Data Visualization With Tables

Written by PortMA

Data Visualization With Tables

It’s almost a certainty that market research reports will be filled with charts, graphs, and tables. Data is presented in these formats because it’s easier to understand when you can visualize it. However, filling a table with data, but without any thought as to what you want the reader to understand just creates confusion. Here are a couple tips on how to optimize data visualization in table formats.
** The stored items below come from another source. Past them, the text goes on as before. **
(** Splitting an extension: the two paths part at [x] and [y], neither of
    which is the terminator. *)
Lemma insert_split L cm x a y b c v fuel :
  x ≠ y → seg L (cm ++ y :: b) → key_ok (length (cm ++ y :: b) + L) (cm ++ x :: a) →
  is_short c = false → wf L c → (4 ≤ fuel)%nat →
  ∃ n', insert fuel (Some (ShortNode (cm ++ y :: b) (Some c))) (cm ++ x :: a) v = Some (Some n') ∧
    wf (length (cm ++ y :: b) + L) n' ∧
    updated (ShortNode (cm ++ y :: b) (Some c)) n' (cm ++ x :: a) v.
Proof.
  intros Hne Hseg Hkey Hc Hwf Hf. apply seg_app in Hseg as [Hcm Hyb].
  rewrite length_app, <- Nat.add_assoc, key_ok_app in Hkey. destruct Hkey as [_ Hxa].
  cbn [length Nat.add] in Hxa, Hcm. rewrite key_ok_cons in Hxa. destruct Hxa as [Hx Ha].
  rewrite seg_cons in Hyb. destruct Hyb as [Hy Hb].
  case_bool_decide as HM; [congruence|].
  destruct (length b + L)%nat as [|M] eqn:EM; [done|].
  destruct fuel as [|fuel]; [lia|]. cbn [insert].
  rewrite prefixLen_ne by done. rewrite length_app, drop_app_length, take_app_length. cbn [length].
  rewrite (proj2 (Nat.eqb_neq _ _)) by lia. rewrite list_lookup_middle by done.
  set (edge := if (_ <? _)%nat then _ else _). assert (edge = Some (rest b c)) as ->.
  { unfold edge. rewrite drop_app_add. destruct b; cbn [length rest drop].
    - by rewrite (proj2 (Nat.ltb_ge _ _)) by lia.
    - by rewrite (proj2 (Nat.ltb_lt _ _)) by lia. }
  rewrite setEdge_nibble by done. fold (branch y (rest b c)). destruct fuel as [|fuel]; [lia|].
  assert (branch y (rest b c) !! Z.to_nat x = Some None) as Ex.
  { unfold branch. unfold nibble in Hx, Hy. rewrite list_lookup_insert_ne by lia. apply lookup_replicate. split; [done|lia]. }
  rewrite insert_full, Ex by (done || apply length_insert). cbn [default from_option id].
  rewrite (insert_leaf M) by (done || lia).
  set (full := FullNode None _).
  assert (wf (S (S M)) full) as Hfull.
  { apply wf_branch; [done..| |by apply wf_leaf]. rewrite <- EM. by apply wf_rest. }
  assert (updated (ShortNode (y :: b) (Some c)) full (x :: a) v) as Hupd.
  { intros k' v'. rewrite <- has_branch by done. apply updated_full with None; [apply length_insert|done..|].
    intros k'' v''. rewrite has_leaf. split; [by left|]. by intros [?|(_ & ? & ? & _)]. }
  exists (rest cm full). split_and!.
  - by destruct cm.
  - rewrite <- Nat.add_assoc. cbn [Nat.add]. rewrite EM. by apply wf_rest.
  - apply updated_ext with (ShortNode cm (Some (ShortNode (y :: b) (Some c)))) (ShortNode cm (Some full)).
    + intros k' v'. apply has_short_app.
    + intros k' v'. apply has_rest.
    + by apply updated_short.
Qed.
I’ve seen data tables in so many different formats, it’s hard to know if there are any rules of thumb other than using column headers and listing the data below.
I used to think that every cell in the table had to have borders; that rows needed to have sharp background colors to draw your eye. Then I found my readers getting lost digging through all the data, when all I wanted was for them to get the big picture.
That is, until my colleague shared a GIF that illustrated several ways to make a data table more appealing to the eye. See it for yourself here.
The last part is what should resonate most:

Less is more effective, attractive, and impactive.

Properly aligning text and numbers in tables

When it comes to aligning text, most of us think to center everything in the cells, but you don’t usually read documents with text aligned to the center, do you?
No, it’s usually aligned to the left. That’s how text should appear in a table too. Your text will be much easier to read in a table when it’s aligned to the left.
What about numbers? They’re usually center-aligned more often than not.
Numbers are easier read when they’re aligned to the right, especially if you’re rank-ordering the numbers in any way.
For example, we usually rank-order event recap metrics, like samples per hour. It’s more appealing to the eye to read a list of numbers in descending order if they’re aligned to the right in a table.

Utilize colors to your advantage

Microsoft Office has several pre-formatted tables of different colors, many of which are sharp, but distract from the story the table is supposed to tell.
I don’t necessarily think that you should strip your data table of all its color, but the color(s) you choose should be soft. I prefer to alternate table rows without background color (or go white) and a soft shade of whatever color matches your presentation deck.
These few tips to improve data visualization can make all the difference in helping the reader understand what that data is supposed to highlight. If you didn’t watch the GIF above, check it out. See which of those practices you commonly do. Frankly, I was guilty of most of them.
Anyone else find it funny that Jake “the Snake” Roberts was born in the year of the snake?